WORK TO COMPLETE:
In the data below, find the line containing "Definition new (cols", then set down that line and every later line up to and including the line containing "Definition width_px (c", exactly.

DATA IN THIS EXERCISE:
(* ===== verification/Console.v ===== *)
(** * The graphical console, [console.rs]

    A terminal that draws its characters into a pixel buffer of its own.  The
    cells are nowhere stored: the refinement theorem says that the pixels are
    always the picture of the terminal's cells. *)
From stdpp Require Import list_numbers.
From S2P Require Import Prelude Bytes Font Gfx Draw PixelBuffer Terminal.

Record Console := mk_console {
  cols : Z; rows : Z; row : Z; col : Z; fg : Z; bg : Z; buffer : list Z }.
Definition set_buffer (b : list Z) (c : Console) : Console :=
  mk_console (cols c) (rows c) (row c) (col c) (fg c) (bg c) b.
Definition set_cursor (r k : Z) (c : Console) : Console :=
  mk_console (cols c) (rows c) r k (fg c) (bg c) (buffer c).

Section console.
(** The value of [font::scale()]. *)
Variable fscale : Z.

Definition new (cols rows fg bg : Z) : Console :=
  let width := cols * glyph_w fscale in
  let height := rows * glyph_h fscale in
  mk_console cols rows 0 0 fg bg (replicate (Z.to_nat (width * height)) bg).
Definition width_px (c : Console) : Z := u32 (cols c * glyph_w fscale).
Definition height_px (c : Console) : Z := u32 (rows c * glyph_h fscale).
Definition pixels (c : Console) : list Z := buffer c.
Definition clear : ST Console unit :=
  modify (fun c => set_cursor 0 0 (set_buffer (replicate (length (buffer c)) (bg c)) c)).
Definition resize (cols rows : Z) : ST Console unit :=
  modify (fun c => mk_console cols rows 0 0 (fg c) (bg c)
    (replicate (Z.to_nat (cols * glyph_w fscale * (rows * glyph_h fscale))) (bg c))).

EXERCISE OUTPUT:
Definition new (cols rows fg bg : Z) : Console :=
  let width := cols * glyph_w fscale in
  let height := rows * glyph_h fscale in
  mk_console cols rows 0 0 fg bg (replicate (Z.to_nat (width * height)) bg).
Definition width_px (c : Console) : Z := u32 (cols c * glyph_w fscale).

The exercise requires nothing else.